Mary Didn’t Know

The Mother of God fears her baby boy is crazy.

This post comes to us from Jason Micheli:

When it comes to music, I’m no David Zahl, but, having once DJ’d for a rock station and — once that station went caput — having absconded with most of their music collection (#lowanthropology), I do rate as a lower level of nerd. As an aficionado, I insist upon two general objections when it comes to music. First, I believe the orchestral backing of a full symphony is nearly always a rotten ostentation to a rock song unless, of course, you’re Axl Rose. Second, I take it as self-evident that the intrusion of whisper-talking into the middle of a song is a deadly, distracting indulgence. During Ordinary Time, Madonna’s “Justify My Love” is perhaps the worst example of whisper-talking ruining an otherwise acceptable single while every Advent season — at least in the manner in which it is performed by many church soloists — it is surely Mark Lowry’s 1984 carol, “Mary, Did You Know?”

Much like with Van Morrison’s hit love song, “Have I Told You Lately That I Love You?” the implied answer should be obvious. No, Mary did not know the way in which her “Yes” to God was also, as Karl Barth says, the beginning of God’s final, once-for-all “No” to sinful humanity.

While Mark does not give us a nativity story, the beginning of his Gospel nevertheless provides scripture’s clearest answer to Mark Lowry’s question.
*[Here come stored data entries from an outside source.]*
(* ===== verification/UdpSessions.v ===== *)
(** * The UDP session layer

    Models easytier-core/src/socket/udp/layer.rs and session.rs: one socket shared by EasyTier,
    WireGuard and QUIC sessions.  A session is a ring of received datagrams, found under the key
    of its peer; the two registries are one map here, since their keys differ.  A ring has an
    identity (the [Arc] of the source), and the handle [UdpSession] is known by it.

    The receive task, the calls of [connect] and [accept], and the tasks of the sessions are
    steps of one state ([udp_step]); each runs without an interruption, as its parts hold the
    locks of the maps.  What a step sends or tells others is its list of actions.  Random numbers,
    permits and the results of the socket are arguments; a panic is [None].  Times are numbers. *)

From stdpp Require Import base gmap list numbers sets.
From Stdlib Require Import ZArith Lia.
From S2P Require Import Prelude Packet UdpDatagram.
Local Open Scope Z_scope.

(** ** Sessions *)

Inductive SessionKey : Type :=
| EasyTierKey (peer_addr : SocketAddr) (conn_id : Z)
| ClassifiedKey (protocol : UdpSessionProtocol) (peer_addr : SocketAddr).

#[export] Instance session_key_eq_dec : EqDecision SessionKey.
Proof. solve_decision. Defined.
#[export] Instance session_key_countable : Countable SessionKey.
Proof.
  apply (inj_countable' (λ k, match k with EasyTierKey a c => inl (a, c) | ClassifiedKey p a => inr (p, a) end)
    (λ s, match s with inl (a, c) => EasyTierKey a c | inr (p, a) => ClassifiedKey p a end)). by intros [].
Defined.

Definition key_peer (k : SessionKey) : SocketAddr := match k with EasyTierKey a _ => a | ClassifiedKey _ a => a end.
Definition key_codec (k : SessionKey) : UdpSessionCodec :=
  match k with EasyTierKey _ c => EasyTierData c | ClassifiedKey _ _ => Identity end.

Inductive UdpSessionDatagramPayload : Type := PBytes (payload : list Z) | PEasyTier (packet : ZCPacket.t).
Record UdpSessionDatagram : Type := mkDatagram { dg_payload : UdpSessionDatagramPayload; dg_dst_ip : option IpAddr }.

Definition datagram_payload (d : UdpSessionDatagram) : option (list Z) :=
  match dg_payload d with PBytes b => Some b | PEasyTier p => ZCPacket.udp_payload p end.

(** The ring of received datagrams, whether its receiver is there, and the close signal. *)
Record Ring : Type := mkRing { r_items : list UdpSessionDatagram; r_open : bool; r_closed : bool }.

Definition UDP_SESSION_QUEUE_CAPACITY : Z := 128.
Definition RING_SOCKET_RESERVED_CAPACITY : Z := 4.

Inductive RingSend : Type := RingSent (ring : Ring) | RingFull | RingClosed.

Definition ring_push (capacity : Z) (ring : Ring) (d : UdpSessionDatagram) : RingSend :=
  if negb (r_open ring) then RingClosed
  else if capacity <=? len (r_items ring) then RingFull
  else RingSent (mkRing (r_items ring ++ [d]) (r_open ring) (r_closed ring)).

Definition ring_try_send : Ring → UdpSessionDatagram → RingSend :=
  ring_push (UDP_SESSION_QUEUE_CAPACITY - RING_SOCKET_RESERVED_CAPACITY).
Definition ring_force_send : Ring → UdpSessionDatagram → RingSend := ring_push UDP_SESSION_QUEUE_CAPACITY.

Inductive UdpSessionEnqueuePolicy : Type := Lossy | Reliable.

(** Whether the session is still there; a full ring drops the datagram. *)
Definition dispatch_payload_to_session (ring : Ring) (d : UdpSessionDatagram) (policy : UdpSessionEnqueuePolicy) : Ring * bool :=
  match (match policy with Lossy => ring_try_send | Reliable => ring_force_send end) ring d with
  | RingSent ring => (ring, true)
  | RingFull => (ring, true)
  | RingClosed => (ring, false)
  end.

(** ** The registry *)

Record Registry : Type := mkRegistry {
  sessions : gmap SessionKey Z;
  rings : gmap Z Ring;
  handles : gmap Z SessionKey;
  session_shutdown : bool;
  next_ring : Z
}.

Implicit Types (g : Registry) (k : SessionKey) (r : Z) (d : UdpSessionDatagram).

Definition set_sessions g (m : gmap SessionKey Z) : Registry := mkRegistry m (rings g) (handles g) (session_shutdown g) (next_ring g).
Definition set_rings g (m : gmap Z Ring) : Registry := mkRegistry (sessions g) m (handles g) (session_shutdown g) (next_ring g).
Definition set_handles g (m : gmap Z SessionKey) : Registry := mkRegistry (sessions g) (rings g) m (session_shutdown g) (next_ring g).

Definition create_udp_session_rings g : Registry * Z :=
  (mkRegistry (sessions g) (<[next_ring g := mkRing [] true false]> (rings g)) (handles g) (session_shutdown g) (next_ring g + 1),
   next_ring g).

Definition signal_close (ring : Ring) : Ring := mkRing (r_items ring) (r_open ring) true.
Definition close_ring g r : Registry := set_rings g (alter signal_close r (rings g)).

Definition close_udp_session g k : Registry :=
  match sessions g !! k with
  | Some r => close_ring (set_sessions g (delete k (sessions g))) r
  | None => g
  end.

Definition close_all_udp_sessions g : Registry :=
  set_sessions (foldr (λ kr g, close_ring g kr.2) g (map_to_list (sessions g))) ∅.

(** [UdpSessionClose::close]. *)
Definition udp_session_close g k r : Registry := close_ring (close_udp_session g k) r.

(** [UdpSession::new]: after the shutdown of the layer a new session is closed at once. *)
Definition udp_session_new g k r : Registry :=
  let g := set_handles g (<[r := k]> (handles g)) in
  if session_shutdown g then close_ring g r else g.

Definition drop_receiver (ring : Ring) : Ring := mkRing (r_items ring) false (r_closed ring).

(** Dropping the handle: the receiver goes and [UdpSessionCleanup] closes the session. *)
Definition drop_session g r : Registry :=
  match handles g !! r with
  | Some k => udp_session_close (set_rings (set_handles g (delete r (handles g))) (alter drop_receiver r (rings g))) k r
  | None => g
  end.

Definition send_to_ring g r d (policy : UdpSessionEnqueuePolicy) : Registry * bool :=
  match rings g !! r with
  | Some ring => let '(ring, sent) := dispatch_payload_to_session ring d policy in (set_rings g (<[r := ring]> (rings g)), sent)
  | None => (g, false)
  end.

(** A datagram for a registered session; a session without receiver is closed. *)
Definition dispatch_to_session g k r d (policy : UdpSessionEnqueuePolicy) : Registry :=
  let '(g, sent) := send_to_ring g r d policy in if sent then g else close_udp_session g k.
Having emerged from the wilderness, Jesus inaugurates his ministry by healing the sick and exorcising demons, forgiving sins and declaring himself the Lord of the Sabbath. When his mother and brothers hear this “good” news, they respond by seeking out heaven’s perfect Lamb in order “to seize him, for they were saying, ‘He is out of his mind'” (Mk 3:21). Mark uses the same word, to seize (κρατῆσαι), that the Gospels later use to describe the arrest of Jesus. They want to take him, Mary’s baby boy, into custody; that is, they’re staging the first-century equivalent of an intervention.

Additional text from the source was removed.